Cadbury is now subsumed in a firm that has nearly 100,000 employees. John Cadbury, a Quaker, started the company by opening a shop in Birmingham in 1824, selling tea, coffee and hot chocolate - as an alternative to alcohol.
There have been hundreds of Cadbury products, and many have fallen by the wayside. But there are also classics that continue to fill sweet shop shelves after more than 100 years, such as the Dairy Milk bar, which first appeared in 1905.
The Cadbury family were driven philanthropists. They wanted a healthy environment for their workers. Wholesomeness has been a recurring theme in its advertising, though many today would struggle to see the link between chocolate and healthy living.
Cadbury still promotes its chocolate as containing a "glass-and-a-half" of milk, but in recent years some of its most iconic campaigns have promoted a somewhat racier image.

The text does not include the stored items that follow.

Lemma main_usage_witness :
  fst (main {[ "GEMINI_API_KEY" := "secret" ]} (dumps_of "record")
         (loads_of "" VNone) provider_down (fun p => p) (fun _ => "data")
         (fun _ => "error") ["generate_embeddings.py"; "in.txt"]
         (written "in.txt" "hello world" empty_world))
  = 1%Z.
Proof.
  rewrite (main_usage {[ "GEMINI_API_KEY" := "secret" ]} (dumps_of "record")
             (loads_of "" VNone) provider_down (fun p => p) (fun _ => "data")
             (fun _ => "error") ["generate_embeddings.py"; "in.txt"]
             (written "in.txt" "hello world" empty_world)); [reflexivity|].
  simpl. lia.
Defined.

(** X21: exit status 0 means the record is there: when [main] exits with
    status 0, the input file named by the first argument existed and the
    file named by the second argument now holds the JSON text of a record
    whose metadata describe that input file. *)
Theorem main_success_record (environ : gmap string string)
    (json_dumps : option nat -> value -> string)
    (json_loads : string -> option value) (provider : request -> reply)
    (path_str : string -> string) (py_repr : value -> string)
    (str_builtin : exn -> string) (argv : list string) (w : world) :
  fst (main environ json_dumps json_loads provider path_str py_repr str_builtin
         argv w) = 0%Z ->
  exists (text : string) (embedding : value) (n : nat),
    files w !! nth 1 argv "" = Some text
    /\ len embedding = Some n
    /\ files (snd (main environ json_dumps json_loads provider path_str py_repr
                     str_builtin argv w)) !! nth 2 argv ""
       = Some (json_dumps (Some 2)
                 (VDict (output_data environ embedding n
                           (Some (embed_metadata path_str (nth 1 argv "") text))))).
Proof.
  rewrite main_run.
  destruct argv as [|prog [|input_path [|output_path rest]]]; try done.
  rewrite embed_file_run. simpl nth.
  destruct (files w !! input_path) as [text|]; [|done].
  destruct (generate_embedding _ _ _ _ _ _ _) as [[embedding|e] w']; [|done].
  destruct (len embedding) as [n|] eqn:Hlen; [|done].
  intros _. exists text, embedding, n. split_and!; [done..|].
  simpl. apply lookup_insert_eq.
Qed.
(** * A shallow embedding of the course-materials RAG chatbot core

    The development follows the two modules that carry the control flow of
    the backend:

    - [backend/search_tools.py]: the tool layer ([CourseSearchTool],
      [CourseOutlineTool]) and the registry ([ToolManager]);
    - [backend/ai_generator.py]: the orchestrator ([AIGenerator]) with its
      bounded round loop, its retry wrapper and its per-round tool runner.

    Python objects that are mutated in place (a tool's [last_sources], the
    manager's [session_sources], the local list [messages]) live in an
    explicit state that every operation threads; exceptions are the left
    summand of the result, and a raised exception keeps the state reached so
    far, as in Python. *)

From stdpp Require Import base strings pretty list.
From Stdlib Require Import ZArith Lia Ascii String.

Open Scope string_scope.
Open Scope list_scope.

(** ** Python values, strings and exceptions *)

Module Py.

(** The scalar values that reach the code as tool arguments (decoded JSON
    handed over by the model). *)
Inductive value :=
| VNone
| VBool (b : bool)
| VInt (z : Z)
| VStr (s : string).

#[global] Instance value_eq_dec : EqDecision value.
Proof. solve_decision. Defined.

(** Truth value testing: [if v:]. *)
Definition truthy (v : value) : bool :=
  match v with
  | VNone => false
  | VBool b => b
  | VInt z => negb (z =? 0)%Z
  | VStr s => negb (String.eqb s "")
  end.

(** [str(v)], which is what an f-string field [{v}] renders. *)
Definition str (v : value) : string :=
  match v with
  | VNone => "None"
  | VBool true => "True"
  | VBool false => "False"
  | VInt z => pretty z
  | VStr s => s
  end.

(** [if s:] for an [Optional[str]]. *)
Definition truthy_str (o : option string) : bool :=
  match o with
  | None => false
  | Some s => negb (String.eqb s "")
  end.

(** [c.lower()] on one character; strings are byte strings here and only
    the ASCII letters have a case. *)
Definition lower_ascii (c : ascii) : ascii :=
  let n := nat_of_ascii c in
  if (65 <=? n)%nat && (n <=? 90)%nat then ascii_of_nat (n + 32) else c.

Fixpoint lower (s : string) : string :=
  match s with
  | EmptyString => EmptyString
  | String c s' => String (lower_ascii c) (lower s')
  end.

(** [sub in s]. *)
Fixpoint contains (sub s : string) : bool :=
  String.prefix sub s ||
  match s with
  | EmptyString => false
  | String _ s' => contains sub s'
  end.

(** The line feed of ["\n"]. *)
Definition nl : string := String (ascii_of_nat 10) EmptyString.

(** An instance of [Exception]: its class name and [str(e)].  Signals that
    derive from [BaseException] only are not caught by any handler of this
    code and are not modelled. *)
Record exn := Exn { exn_class : string; exn_msg : string }.

(** Keyword arguments of a call that unpacks a dict [d] with two stars, in
    the insertion order of [d]. *)
Definition kwargs := list (string * value).

Fixpoint kw_get (k : string) (kw : kwargs) : option value :=
  match kw with
  | [] => None
  | (k', v) :: kw' => if String.eqb k k' then Some v else kw_get k kw'
  end.

End Py.

Export Py(value, VNone, VBool, VInt, VStr, exn, Exn, exn_class, exn_msg, kwargs).

(** ** Effects: state and exceptions *)

(** A computation over a mutable world [W]: it returns a value or raises,
    and in both cases leaves the world it reached. *)
Definition eff (W A : Type) : Type := W -> (exn + A) * W.

Definition eret {W A} (a : A) : eff W A := fun w => (inr a, w).

Definition eraise {W A} (e : exn) : eff W A := fun w => (inl e, w).

Definition ebind {W A B} (m : eff W A) (k : A -> eff W B) : eff W B :=
  fun w =>
    match m w with
    | (inr a, w') => k a w'
    | (inl e, w') => (inl e, w')
    end.

(** [try: m  except Exception as e: h e]. *)
Definition etry {W A} (m : eff W A) (h : exn -> eff W A) : eff W A :=
  fun w =>
    match m w with
    | (inr a, w') => (inr a, w')
    | (inl e, w') => h e w'
    end.

Definition eget {W} : eff W W := fun w => (inr w, w).

Definition emodify {W} (f : W -> W) : eff W unit := fun w => (inr tt, f w).

Notation "'let*' x := m 'in' k" := (ebind m (fun x => k))
  (at level 10, x pattern, m at level 100, k at level 200, only parsing).

(** Running a computation on a component of a pair. *)
Definition on_snd {T S A} (m : eff S A) : eff (T * S) A :=
  fun w => let '(r, s') := m w.2 in (r, (w.1, s')).
(** The same for a host name with a port, but for the colon. *)
Lemma host_port_facts h p :
  all_bytes host_byte h = true -> url.all_digits p = true ->
  all_bytes host_plain (h ++ ":" ++ p) = true
  /\ lacks "#" (h ++ ":" ++ p) = true /\ lacks "?" (h ++ ":" ++ p) = true
  /\ lacks "/" (h ++ ":" ++ p) = true /\ lacks "@" (h ++ ":" ++ p) = true
  /\ lacks "[" (h ++ ":" ++ p) = true
  /\ url.stringContainsCTLByte (h ++ ":" ++ p) = false.
Proof.
  intros Hh Hp.
  destruct (host_bytes_facts h Hh) as (H1 & H2 & H3 & H4 & H5 & _ & H7 & H8).
  destruct (host_bytes_facts p (all_digits_host_bytes p Hp))
    as (P1 & P2 & P3 & P4 & P5 & _ & P7 & P8).
  rewrite all_bytes_app, !lacks_app, CTL_app, H1, H2, H3, H4, H5, H7, H8.
  cbn [append all_bytes lacks andb orb].
  change (url.stringContainsCTLByte (String ":" p)) with (url.stringContainsCTLByte p).
  rewrite P1, P2, P3, P4, P5, P7, P8.
  repeat split.
Qed.

Lemma parseHost_with_port h p :
  all_bytes host_byte h = true -> url.all_digits p = true ->
  url.parseHost (h ++ ":" ++ p) = inr (h ++ ":" ++ p).
Proof.
  intros Hh Hp.
  destruct (host_port_facts h p Hh Hp) as (Hplain & _ & _ & _ & _ & Hb & _).
  unfold url.parseHost. rewrite (lacks_HasPrefix "[" _ Hb).
  change (h ++ ":" ++ p) with (h ++ String ":" p) in *.
  rewrite LastIndex_app_lacks by now apply all_digits_lacks_colon.
  rewrite drop_app_exact. cbn [url.validOptionalPort].
  rewrite Ascii.eqb_refl, Hp. cbn [negb].
  now apply unescape_host.
Qed.

Lemma parseHost_without_port h :
  all_bytes host_byte h = true -> url.parseHost h = inr h.
Proof.
  intros Hh.
  destruct (host_bytes_facts h Hh) as (Hplain & _ & _ & _ & _ & Hc & Hb & _).
  unfold url.parseHost. rewrite (lacks_HasPrefix "[" _ Hb).
  rewrite LastIndex_lacks by assumption.
  now apply unescape_host.
Qed.

(** An authority without userinfo. *)
Lemma parseAuthority_host a :
  lacks "@" a = true ->
  url.parseAuthority a =
  match url.parseHost a with
  | inl e => inl e
  | inr host => inr (None, host)
  end.
Proof.
  intros H. unfold url.parseAuthority. rewrite LastIndex_lacks by assumption.
  destruct (url.parseHost a); reflexivity.
Qed.

(** [parse] after the scheme, on [//authority path] for an authority that
    [parseHost] keeps as it is. *)
Lemma parse_after_scheme_plain s a path :
  url.is_empty s = false ->
  lacks "?" a = true -> lacks "/" a = true -> lacks "@" a = true ->
  url.parseHost a = inr a ->
  plain_path path = true ->
  url.parse_after_scheme false s ("//" ++ a ++ path)
  = inr (url.mkURL s EmptyString None a path false false EmptyString EmptyString).
Proof.
  intros Hs Hq Hsl Hat Hhost Hpath.
  unfold plain_path in Hpath.
  repeat (apply andb_true_iff in Hpath; destruct Hpath as [Hpath ?]).
  unfold url.parse_after_scheme.
  rewrite split_query_lacks
    by (cbn [append lacks Ascii.eqb Bool.eqb negb andb]; rewrite lacks_app, Hq; assumption).
  cbn [append strings.HasPrefix Ascii.eqb Bool.eqb andb negb].
  unfold url.parse_hier, url.parse_authority_part. rewrite Hs.
  cbn [negb orb andb append strings.HasPrefix Ascii.eqb Bool.eqb strings.drop].
  rewrite Index_app_lacks by assumption.
  assert (Hcut :
    (let '(authority, rest') :=
       match option_map (Nat.add (String.length a)) (strings.Index path "/") with
       | Some i => (strings.take i (a ++ path), strings.drop i (a ++ path))
       | None => (a ++ path, EmptyString)
       end in
     match url.parseAuthority authority with
     | inl e => inl e
     | inr (user, host) => inr (user, host, false, rest')
     end) = @inr url.parse_error _ (@None url.Userinfo, a, false, path)).
  { destruct path as [|c path].
    - cbn [strings.Index strings.HasPrefix option_map]. rewrite app_empty_r.
      rewrite parseAuthority_host, Hhost by assumption. reflexivity.
    - cbn [url.is_empty orb strings.HasPrefix] in Hpath.
      rewrite andb_true_r in Hpath. apply Ascii.eqb_eq in Hpath. subst c.
      rewrite (Index_byte_cons "/"), Ascii.eqb_refl. cbn [option_map].
      rewrite take_app_plus, drop_app_plus. cbn [strings.take strings.drop].
      rewrite app_empty_r, parseAuthority_host, Hhost by assumption. reflexivity. }
  rewrite Hcut. rewrite unescape_path by assumption. reflexivity.
Qed.

Lemma splitHostPort_with_port h p :
  all_bytes host_byte h = true -> url.all_digits p = true ->
  url.splitHostPort (h ++ ":" ++ p) = (h, p).
Proof.
  intros Hh Hp.
  destruct (host_bytes_facts h Hh) as (_ & _ & _ & _ & _ & _ & Hb & _).
  unfold url.splitHostPort, strings.LastIndexByte.
  change (h ++ ":" ++ p) with (h ++ String ":" p).
  rewrite LastIndex_app_lacks by now apply all_digits_lacks_colon.
  rewrite drop_app_exact. cbn [url.validOptionalPort].
  rewrite Ascii.eqb_refl, Hp, take_app_exact, drop_S_app.
  now rewrite (lacks_HasPrefix "[" _ Hb).
Qed.

Lemma splitHostPort_without_port h :
  all_bytes host_byte h = true -> url.splitHostPort h = (h, EmptyString).
Proof.
  intros Hh.
  destruct (host_bytes_facts h Hh) as (_ & _ & _ & _ & _ & Hc & Hb & _).
  unfold url.splitHostPort, strings.LastIndexByte.
  rewrite LastIndex_lacks by assumption.
  now rewrite (lacks_HasPrefix "[" _ Hb).
Qed.

(** [Parse] on [scheme://authority path] for an authority that [parseHost]
    keeps as it is. *)
Lemma Parse_plain scheme a path :
  is_scheme scheme = true ->
  lacks "#" a = true -> lacks "?" a = true -> lacks "/" a = true ->
  lacks "@" a = true -> url.stringContainsCTLByte a = false ->
  url.parseHost a = inr a ->
  plain_path path = true ->
  url.Parse (scheme ++ "://" ++ a ++ path)
  = inr (url.mkURL (strings.ToLower scheme) EmptyString None a path
                   false false EmptyString EmptyString).
Proof.
  intros Hs Hh Hq Hsl Hat Hctl Hhost Hpath.
  change (scheme ++ "://" ++ a ++ path) with (scheme ++ ":" ++ ("//" ++ a ++ path)).
  rewrite Parse_scheme by assumption.
  pose proof Hpath as Hpath'. unfold plain_path in Hpath'.
  repeat (apply andb_true_iff in Hpath'; destruct Hpath' as [Hpath' ?]).
  match goal with H : negb _ = true |- _ => apply negb_true_iff in H end.
  rewrite Cut_lacks
    by (cbn [append lacks Ascii.eqb Bool.eqb negb andb]; rewrite lacks_app, Hh; assumption).
  assert (Hc : url.stringContainsCTLByte ("//" ++ a ++ path) = false).
  { change ("//" ++ a ++ path) with ("//" ++ (a ++ path)).
    rewrite !CTL_app, Hctl. cbn [orb]. assumption. }
  rewrite Hc, parse_after_scheme_plain; try assumption; [reflexivity|].
  now apply ToLower_not_empty.
Qed.
(** The first [" ("] of an assembled line is the one written after the
    filename. *)
Lemma find_middle_default (f x : str) :
  contains (file_start_middle default_config)
    (file_start_prefix default_config ++ f) = false ->
  find (file_start_prefix default_config ++ f
        ++ file_start_middle default_config ++ x)
    (file_start_middle default_config)
  = len (file_start_prefix default_config ++ f).
Proof.
  intros H. apply contains_false in H. unfold find.
  rewrite app_assoc, find_from_app_skip.
  - rewrite find_from_here by apply startswith_app. lia.
  - apply no_occurrence_across; [exact H | apply middle_tails].
Qed.

(** The first [" bytes) ---"] of an assembled line is the one written
    after the digits [d]. *)
Lemma find_suffix_default (f d : str) :
  contains (file_start_bytes_suffix default_config)
    (file_start_prefix default_config ++ f) = false ->
  Forall (fun c => 48 <= c <= 57) d ->
  find (file_start_prefix default_config ++ f
        ++ file_start_middle default_config ++ d
        ++ file_start_bytes_suffix default_config)
    (file_start_bytes_suffix default_config)
  = len (file_start_prefix default_config ++ f
         ++ file_start_middle default_config ++ d).
Proof.
  intros H Hd. apply contains_false in H. unfold find.
  rewrite app_assoc, find_from_app_skip
    by (apply no_occurrence_across; [exact H | apply suffix_tails]).
  rewrite find_from_app_skip.
  - rewrite find_from_app_skip.
    + rewrite find_from_here.
      * rewrite !len_app. lia.
      * rewrite <- (app_nil_r (file_start_bytes_suffix default_config)) at 1.
        apply startswith_app.
    + intros j Hj. rewrite skipn_app.
      replace (j - length d)%nat with 0%nat by lia. cbn [skipn].
      assert (Hs : Forall (fun c => 48 <= c <= 57) (skipn j d)).
      { rewrite <- (firstn_skipn j d) in Hd.
        now apply Forall_app in Hd. }
      destruct (skipn j d) as [|c t] eqn:E.
      * apply (f_equal (@length Z)) in E. rewrite length_skipn in E.
        cbn in E. lia.
      * inversion Hs; subst.
        rewrite default_bytes_suffix. cbn [app startswith].
        destruct (Z.eqb_spec c 32); [lia | reflexivity].
  - rewrite default_middle, default_bytes_suffix.
    cbn [length]. intros j Hj.
    destruct j as [|[|j]]; [reflexivity | reflexivity | lia].
Qed.

End DefaultGrammar.

(** ** The stream extractor *)

Section Extractor.

Lemma bytes_eqb_eq (s t : bytes) : bytes_eqb s t = true <-> s = t.
Proof.
  revert t. induction s as [|c s IH]; intros [|d t]; cbn; try easy.
  rewrite andb_true_iff, IH. split.
  - intros [Hc ->]. apply Byte.byte_dec_bl in Hc. now subst.
  - intros [= -> ->]. split; [now apply Byte.byte_dec_lb | reflexivity].
Qed.

Lemma is_file_end_delimiter_spec (line filename : str)
    (config : option BundlerConfig) :
  is_file_end_delimiter line filename config = true
  <-> line = create_file_end_delimiter filename config.
Proof.
  unfold is_file_end_delimiter, create_file_end_delimiter.
  apply str_eqb_eq.
Qed.

Lemma decode_raises (l : bytes) (e : exn) :
  decode l = Raise e -> e = UnicodeDecodeError.
Proof.
  unfold decode. destruct (utf8_decode l); [discriminate|].
  now intros [= <-].
Qed.

(** The cursor after the optional separator newline. *)
Lemma skip_end_delimiter_cases (content_bytes : bytes) (pos : Z)
    (filename : str) (config : option BundlerConfig) :
  len content_bytes <= pos
  /\ skip_end_delimiter content_bytes pos filename config = Ok pos
  \/ pos < len content_bytes
     /\ exists pos1,
         pos1 = (if bytes_eqb (slice content_bytes pos (pos + 1)) [newline]
                 then pos + 1 else pos)
         /\ (pos1 < find_next_line_end content_bytes pos1
             /\ decode (slice content_bytes pos1
                          (find_next_line_end content_bytes pos1))
                = Ok (create_file_end_delimiter filename config)
             /\ skip_end_delimiter content_bytes pos filename config
                = Ok (find_next_line_end content_bytes pos1 + 1)
             \/ ~ (pos1 < find_next_line_end content_bytes pos1
                   /\ decode (slice content_bytes pos1
                                (find_next_line_end content_bytes pos1))
                      = Ok (create_file_end_delimiter filename config))
                /\ skip_end_delimiter content_bytes pos filename config
                   = Ok pos1).
Proof.
  unfold skip_end_delimiter. rewrite Z.geb_leb.
  destruct (Z.leb_spec (len content_bytes) pos) as [Hge | Hlt];
    [left; split; [lia | reflexivity] | right; split; [lia|]].
  destruct (Z.ltb_spec pos (len content_bytes)) as [_ | ?]; [|lia].
  cbn [andb].
  set (pos1 := if bytes_eqb (slice content_bytes pos (pos + 1)) [newline]
               then pos + 1 else pos).
  exists pos1. split; [reflexivity|].
  set (line_end := find_next_line_end content_bytes pos1).
  rewrite Z.gtb_ltb.
  destruct (Z.ltb_spec pos1 line_end) as [Hgt | Hle].
  - destruct (decode (slice content_bytes pos1 line_end)) as [end_line|e] eqn:D.
    + cbn [bind try_except try_except_then].
      destruct (is_file_end_delimiter end_line filename
                  (Some (or_default config))) eqn:E.
      * left. cbn.
        apply is_file_end_delimiter_spec in E. subst end_line.
        split; [exact Hgt | split; reflexivity].
      * right. cbn. split; [|reflexivity].
        intros [_ [= ->]].
        assert (is_file_end_delimiter
                  (create_file_end_delimiter filename config) filename
                  (Some (or_default config)) = true)
          by now apply is_file_end_delimiter_spec.
        congruence.
    + apply decode_raises in D as ->. cbn. right.
      split; [|reflexivity]. intros [_ [=]].
  - right. cbn. split; [|reflexivity]. intros [? _]. lia.
Qed.

Lemma skip_end_delimiter_total (content_bytes : bytes) (pos : Z)
    (filename : str) (config : option BundlerConfig) :
  exists pos', skip_end_delimiter content_bytes pos filename config = Ok pos'.
Proof.
  destruct (skip_end_delimiter_cases content_bytes pos filename config)
    as [[_ H] | [_ [pos1 [_ [[_ [_ H]] | [_ H]]]]]]; eauto.
Qed.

Cadbury's characters, such as Flake Girl, Milk Tray Man and the Caramel Bunny, have become familiar figures in popular culture.
Its most recent success was somewhat less cuddly - a gorilla passionately playing a Phil Collins drum solo. The viral advert made newspaper headlines, was the toast of Ad Land, and was cited in the firm's financial results.
Historic brands expert Robert Opie fears for the Cadbury brand name and the familiar swirly logo. Remember Rowntree's, which was taken over by Nestle in 1988? "They become like friends in our world, and when they disappear we mourn their passing."
Vanquished companies tend to see their identities erased, says Mr Opie, who runs the Museum of Brands, Packaging and Advertising in west London. "Kraft, if they're wise, will not tamper with it too much. It would be crucifying the brand."